ロイエからその報がもたらされたのは、リーベルの死から十年ほど過ぎたある日のことだった。
あれからも俺達は地下での暮らしを続けていたが、変わったことがいくつかある。そのひとつがこれ、地上と地下を結ぶ通信設備だ。無線通信では届かない深さのため、地上に設置したアンテナからケーブルを伸ばし、こちらの機器に繋いでいる。
リベリオンを中心とした対アーク地上勢力にとって最も避けたい展開が、天子アルムがふたたびナーヴ教会の手に落ちてしまうことだ。しかし、死を振りまく呪術兵器であるアルムには、呪いを無効化する聖印を持つクヴァル以外の護衛がつけられない。肉体の死を持たない俺達は、その数少ない例外だ。最悪の事態が起きたときのため、連絡手段を確保したいと頭を下げてきたのはそのクヴァルだった。
彼らのアジトと地下を短時間で行き来するための道も、俺とコノエで新たにひとつ整備した。地上の喧噪からはずっと離れて暮らしてきたし、今さらアーク打倒に身を投じる気もないが、乗りかかった船だ。その程度の助力はしてもいいと思えた。天空都市にまで赴いて救ったアルムの命が知らぬところで奪われてしまっては、寝覚めが悪い。

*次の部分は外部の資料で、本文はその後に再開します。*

(* ===== verification/UpdaterClaims.v ===== *)
(** * What the updater promises

    Every disk the installer and the helper can leave is recoverable or
    untouched by the helper, only a candidate seen at work becomes the installed
    program, and boot recovery brings the old program back. *)
From S2P Require Import Prelude Std Canonical BlockAnswer Policy Text Release Journal Updater Readiness UpdaterSteps UpdaterSafe UpdaterLive Installer.
Set Default Goal Selector "!".
Set Warnings "-rewrite-rw".
Local Open Scope Z_scope.
Local Open Scope rust_scope.

(** C4. No interruption strands an update, and one that strands an
    installation is contained. Installers that are cut off, fail or roll back
    at any of their steps, and between them requests, recoveries and
    verifications of the helper with any change of the disk failing or cut off
    by a crash before or after it took effect, leave a journal that, once it is
    there, can be loaded and is true: while nothing is being switched the
    recorded program is the one in place; from the stop of the service until
    the operation is settled, the program in place is the old one, or the
    candidate with the old one kept intact in the operation's staging
    directory; and an operation that needs manual recovery has one of these.
    The one exception is an installer that moved the program and has not
    registered it, that is undoing this, or that was cut off there: then
    another program than the recorded one may be in place, but nothing is
    unfinished, no command of the helper touches the program or the recorded
    identity, and the next installation is refused. *)
Theorem update_recoverable `{JsonLib} (s : System) : reachable s → ∀ j, d_journal (s_disk s) = Some j →
  sound (s_disk s) j ∨
  ((∃ b st, installer s = Some (b, st) ∧ exchanging st = true) ∨ cut_off s = true) ∧ journal_valid j = true ∧ settled j = true ∧
  live (s_disk s) ≠ Some (sha256 (installed j)) ∧
  (∀ d', act (s_disk s) d' → live d' = live (s_disk s) ∧
     ∃ j', d_journal d' = Some j' ∧ journal_valid j' = true ∧ settled j' = true ∧ installed j' = installed j) ∧
  (∀ env m t, (install_check env (mkWorld (s_disk s) m t)).1 ≠ Ok tt).
Proof.
  intros Hr j Hj. destruct (reachable_disk s Hr) as [[Hn|(j1 & Hj1 & Hs & _)]|(Hex & i & h & Hne & Hd)]; [congruence|left; congruence|right].
  pose proof Hd as (j1 & Hj1 & (Hv & Hset & _) & Hin & Hl). rewrite Hj in Hj1. injection Hj1 as <-. rewrite -Hin in Hne, Hd. rewrite Hl.
  split_and!; [done..| |].
  - intros d' Ha. destruct (act_drifted _ _ _ _ Hne Ha Hd) as (j' & Hj' & (? & ? & _) & ? & ->). split; [done|]. by exists j'.
  - intros env m t Hok. exact (runs_ok _ m t (install_check env) tt (λ _, False) _ (drift_check env _ _ Hne _ m Hd) Hok).
Qed.

(** C6. Only a candidate seen at work is installed. A request, in any
    environment and however it ends, leaves the recorded installation as it
    was, or it was the [Commit] of the staged operation, for its nonce and
    configuration, and the record names that operation's candidate; then one
    wait of that run saw the candidate for ten seconds on end: fresh health
    reports of this launch by the process the service runs, whose executable
    was hashed as the candidate, no two of them three seconds apart. *)
Theorem installed_after_readiness `{JsonLib} env request d j0 m t :
  d_journal d = Some j0 → sound d j0 →
  ∃ j1, d_journal (after (run env request) (mkWorld d m t)) = Some j1 ∧ sound (after (run env request) (mkWorld d m t)) j1 ∧
    (installed j1 = installed j0 ∨
     ∃ i inv rev o l k, request = Some i ∧ i_request i = Commit inv rev ∧ operation j0 = Some o ∧ phase (op_status o) = Staged ∧
       operation_id (op_status o) = i_operation_id i ∧ phase_nonce (op_status o) = i_phase_nonce i ∧ op_config_revision o = rev ∧
       installed j1 = candidate o ∧ pl_identity l = candidate o ∧ window l rev (samples env k)).
Proof.
  intros Hj Hs.
  set (A := λ id : InstalledIdentity, id = installed j0 ∨
     ∃ i inv rev o l k, request = Some i ∧ i_request i = Commit inv rev ∧ operation j0 = Some o ∧ phase (op_status o) = Staged ∧
       operation_id (op_status o) = i_operation_id i ∧ phase_nonce (op_status o) = i_phase_nonce i ∧ op_config_revision o = rev ∧
       id = candidate o ∧ pl_identity l = candidate o ∧ window l rev (samples env k)).
  assert (runs d m (run env request) (good_end A) (good_stop A)) as Hrun.
  { apply run_runs.
    - intros i inv rev j o l k -> Hi Hj' Ho Hp Hid Hn Hrev Hl Hw. right. exists i, inv, rev, o, l, k. by simplify_eq.
    - exists j0. split_and!; [done..|by left]. }
  specialize (Hrun t). unfold wp, after in *. destruct (run env request (mkWorld d m t)) as [[] w]; [| |done..];
    destruct Hrun as (j1 & Hj1 & Hs1 & HA); by exists j1.
Qed.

さて、そのようにして整備された通信設備だが、取り付けてみると活躍の機会が予想外に多かった。アルムの放送に耳を傾けるのもそのひとつだし、クヴァルやアルム、リベリオンの面々からも、しばしば連絡が入る。コノエは過酷な環境でも育つ作物やゴウトの軍事教練の知識を披露していたし、クオンはアルムと天子ならではの話をすることもあるようだった。そして俺に対してはいつしか、主にクウラやロイエから、組織を束ねる立場としての相談が持ちかけられるようになった。どうやらコノエが昔の俺の治世について大袈裟に語ったのが原因らしい。千年以上も昔に血統によって即位した、そして己の過ちによって国を失った王の話など役に立つまいと思ったが、案外得るものもあるようだ。
そうやって地上とのやりとりが日常の一部になっていた頃だったから、その日も特に気負うこともなく応じた通信だった。
『この間も話したけれど、少しずつアーク内部にも協力者が増えていてね。僕の部屋に残したままだった物を届けてくれたんだ。当時は慌ただしかったから、なにも持ち出せなくてね。もちろん、仕事関係のデータや書類はとっくに押収されていたけれど、私物はけっこう残っていて』
「それで」
『情緒がないなぁ。せっかちな子は長生きできないよ……って、僕の二百倍くらい生きていらしたっけ? 失礼、陛下。でね、書類入れの中にエーテルネーアからの手紙が紛れていたんだ』
「なんだと?」
『差出人はもちろん偽名だし、当時頼んでいた僕んちの家政婦さん、なかなか有能でね。置きっぱなしにしないで、過去の私信とまとめて整理してくれていたから、教会の手先にも見つからなかったみたいなんだ。ああそう、実は、彼と僕は昔、手紙のやりとりをする仲でね。彼も難しい立場だから、寂しかったんだろうな。僕にしてみれば保身でしかなかったわけだけれど……』
「前置きが長い」
『ごめんごめん。年寄りだから、昔話が好きなんだ。それでね、エーテルネーアからの最後の手紙だけれど、十年前、彼が死ぬ前日の日付でね。内容は他愛ないものだったけれど、どうにも妙なんだ。やたら言い回しが固かったり、かと思えば無理に省略していたりする。言葉に長けた彼らしくない。不自然なものには、何かが隠れているものさ。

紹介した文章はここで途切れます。